_Exercise aim:_ Please reproduce the entire listing, character for character.

_Data for review:_
= Beginning of Section =

(** When the planner has built the [DAG] map from the files, a task whose
    job has its own name space among its destinations is deployed after
    the name spaces that its job depends on and does not create: in every
    run, once [deployBigQueryResouce] has been called for the task, the
    tasks of every such name space have all ended as [success]. *)
Theorem own_dependency_deployed_first results dag task_name concurrency
    evs s r job d p :
  build_DAG results = Some (inr dag) →
  steps dag concurrency (init dag task_name) evs = Some s →
  r ∈ deployed s → job_of dag r = Some job →
  r.1 ∈ destinations job → d ∈ dependencies job → d ∉ destinations job →
  p ∈ tasks_of dag d →
  status_of s p = Some success.
Proof.
  intros Hbuild Hsteps Hdep Hjob Hown Hd Hnd Hp.
  destruct (build_DAG_eq _ _ Hbuild) as (order & Hsort & Hdag).
  destruct (build_DAG_keys _ _ Hbuild) as (order' & Hsort' & Hkeys).
  rewrite Hsort in Hsort'. injection Hsort' as <-.
  destruct (Sound_Return _ _ Hsort) as (Hnodup & _ & Hord).
  destruct (task_position dag r job Hjob)
    as (d1 & jobs & d2 & Hsplit & Hd1 & Hix & _).
  assert (job ∈ results ∧ namespace job = r.1) as [Hres Hns].
  { assert ((r.1, jobs) ∈ dag) as Hin
      by (rewrite Hsplit, elem_of_app, elem_of_cons; auto).
    rewrite Hdag in Hin. apply list_elem_of_fmap in Hin as (ns & [= -> ->] & _).
    apply list_elem_of_lookup_2 in Hix. by apply list_elem_of_filter in Hix as [? ?]. }
  assert (edge (relations results) r.1 d) as Hedge.
  { apply relations_elem. split; [intros Heq; apply Hnd; by rewrite <- Heq|]. exists job. auto. }
  assert (d ∈ dag.*1) as Hkey.
  { unfold tasks_of in Hp.
    destruct (DAG_get dag d) as [jobs_d|] eqn:Hget; [|by apply elem_of_nil in Hp].
    destruct (DAG_get_split dag d jobs_d Hget) as (e1 & e2 & -> & _).
    rewrite fmap_app, fmap_cons, elem_of_app, elem_of_cons. auto. }
  assert (r.1 ∈ order) as Hr.
  { assert (r.1 ∈ dag.*1) as Hin
      by (rewrite Hsplit, fmap_app, fmap_cons, elem_of_app, elem_of_cons; auto).
    rewrite Hkeys in Hin. by apply list_elem_of_filter in Hin as [_ ?]. }
  apply list_elem_of_split in Hr as (l1 & l2 & Horder).
  pose proof (Hord l1 r.1 l2 d Horder Hedge) as Hbefore.
  assert (d ∈ d1.*1) as Hin1.
  { rewrite Hkeys in Hkey. apply list_elem_of_filter in Hkey as [HP _].
    assert (r.1 ∉ l1) as Hl1.
    { rewrite Horder in Hnodup. apply NoDup_app in Hnodup as (_ & Hdisj & _).
      intros Hin. apply (Hdisj _ Hin). left. }
    assert (filter (λ ns, filter (λ r, namespace r = ns) results ≠ []) (r.1 :: l2)
            = r.1 :: filter (λ ns, filter (λ r, namespace r = ns) results ≠ []) l2)
      as Hcons.
    { rewrite filter_cons, decide_True; [done|].
      intros Hnil. eapply (filter_nil_not_elem_of _ _ job); done. }
    rewrite Horder, filter_app, Hcons, Hsplit, fmap_app, fmap_cons in Hkeys.
    simpl in Hkeys. apply first_occurrence in Hkeys as ->; [|done|].
    - by apply list_elem_of_filter.
    - rewrite list_elem_of_filter. tauto. }
  by apply (after_sorted_dependency dag task_name concurrency evs s r job d d1 jobs d2 p).
Qed.

Lemma own_dependency_deployed_first_witness :
  ∃ s, steps dag_z_t 8 (init dag_z_t (task_name "/work" "bigquery" "p")) run_z_t = Some s ∧
    ("p.ds.t", 0%nat) ∈ deployed s ∧
    status_of s ("p.ds.z", 0%nat) = Some success.
Proof.
  eexists. split; [vm_compute; reflexivity|]. split.
  - apply (bool_decide_unpack _). vm_compute. exact I.
  - apply (own_dependency_deployed_first [create_t; check_t; create_z] dag_z_t
             (task_name "/work" "bigquery" "p") 8 run_z_t _ ("p.ds.t", 0%nat) create_t "p.ds.z").
    + vm_compute. reflexivity.
    + vm_compute. reflexivity.
    + apply (bool_decide_unpack _). vm_compute. exact I.
    + reflexivity.
    + apply (bool_decide_unpack _). vm_compute. exact I.
    + apply (bool_decide_unpack _). vm_compute. exact I.
    + apply (bool_decide_unpack _). vm_compute. exact I.
    + apply (bool_decide_unpack _). vm_compute. exact I.
Defined.

End PlanRunFacts.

= End of Section =

_Reply:_
(** When the planner has built the [DAG] map from the files, a task whose
    job has its own name space among its destinations is deployed after
    the name spaces that its job depends on and does not create: in every
    run, once [deployBigQueryResouce] has been called for the task, the
    tasks of every such name space have all ended as [success]. *)
Theorem own_dependency_deployed_first results dag task_name concurrency
    evs s r job d p :
  build_DAG results = Some (inr dag) →
  steps dag concurrency (init dag task_name) evs = Some s →
  r ∈ deployed s → job_of dag r = Some job →
  r.1 ∈ destinations job → d ∈ dependencies job → d ∉ destinations job →
  p ∈ tasks_of dag d →
  status_of s p = Some success.
Proof.
  intros Hbuild Hsteps Hdep Hjob Hown Hd Hnd Hp.
  destruct (build_DAG_eq _ _ Hbuild) as (order & Hsort & Hdag).
  destruct (build_DAG_keys _ _ Hbuild) as (order' & Hsort' & Hkeys).
  rewrite Hsort in Hsort'. injection Hsort' as <-.
  destruct (Sound_Return _ _ Hsort) as (Hnodup & _ & Hord).
  destruct (task_position dag r job Hjob)
    as (d1 & jobs & d2 & Hsplit & Hd1 & Hix & _).
  assert (job ∈ results ∧ namespace job = r.1) as [Hres Hns].
  { assert ((r.1, jobs) ∈ dag) as Hin
      by (rewrite Hsplit, elem_of_app, elem_of_cons; auto).
    rewrite Hdag in Hin. apply list_elem_of_fmap in Hin as (ns & [= -> ->] & _).
    apply list_elem_of_lookup_2 in Hix. by apply list_elem_of_filter in Hix as [? ?]. }
  assert (edge (relations results) r.1 d) as Hedge.
  { apply relations_elem. split; [intros Heq; apply Hnd; by rewrite <- Heq|]. exists job. auto. }
  assert (d ∈ dag.*1) as Hkey.
  { unfold tasks_of in Hp.
    destruct (DAG_get dag d) as [jobs_d|] eqn:Hget; [|by apply elem_of_nil in Hp].
    destruct (DAG_get_split dag d jobs_d Hget) as (e1 & e2 & -> & _).
    rewrite fmap_app, fmap_cons, elem_of_app, elem_of_cons. auto. }
  assert (r.1 ∈ order) as Hr.
  { assert (r.1 ∈ dag.*1) as Hin
      by (rewrite Hsplit, fmap_app, fmap_cons, elem_of_app, elem_of_cons; auto).
    rewrite Hkeys in Hin. by apply list_elem_of_filter in Hin as [_ ?]. }
  apply list_elem_of_split in Hr as (l1 & l2 & Horder).
  pose proof (Hord l1 r.1 l2 d Horder Hedge) as Hbefore.
  assert (d ∈ d1.*1) as Hin1.
  { rewrite Hkeys in Hkey. apply list_elem_of_filter in Hkey as [HP _].
    assert (r.1 ∉ l1) as Hl1.
    { rewrite Horder in Hnodup. apply NoDup_app in Hnodup as (_ & Hdisj & _).
      intros Hin. apply (Hdisj _ Hin). left. }
    assert (filter (λ ns, filter (λ r, namespace r = ns) results ≠ []) (r.1 :: l2)
            = r.1 :: filter (λ ns, filter (λ r, namespace r = ns) results ≠ []) l2)
      as Hcons.
    { rewrite filter_cons, decide_True; [done|].
      intros Hnil. eapply (filter_nil_not_elem_of _ _ job); done. }
    rewrite Horder, filter_app, Hcons, Hsplit, fmap_app, fmap_cons in Hkeys.
    simpl in Hkeys. apply first_occurrence in Hkeys as ->; [|done|].
    - by apply list_elem_of_filter.
    - rewrite list_elem_of_filter. tauto. }
  by apply (after_sorted_dependency dag task_name concurrency evs s r job d d1 jobs d2 p).
Qed.

Lemma own_dependency_deployed_first_witness :
  ∃ s, steps dag_z_t 8 (init dag_z_t (task_name "/work" "bigquery" "p")) run_z_t = Some s ∧
    ("p.ds.t", 0%nat) ∈ deployed s ∧
    status_of s ("p.ds.z", 0%nat) = Some success.
Proof.
  eexists. split; [vm_compute; reflexivity|]. split.
  - apply (bool_decide_unpack _). vm_compute. exact I.
  - apply (own_dependency_deployed_first [create_t; check_t; create_z] dag_z_t
             (task_name "/work" "bigquery" "p") 8 run_z_t _ ("p.ds.t", 0%nat) create_t "p.ds.z").
    + vm_compute. reflexivity.
    + vm_compute. reflexivity.
    + apply (bool_decide_unpack _). vm_compute. exact I.
    + reflexivity.
    + apply (bool_decide_unpack _). vm_compute. exact I.
    + apply (bool_decide_unpack _). vm_compute. exact I.
    + apply (bool_decide_unpack _). vm_compute. exact I.
    + apply (bool_decide_unpack _). vm_compute. exact I.
Defined.

End PlanRunFacts.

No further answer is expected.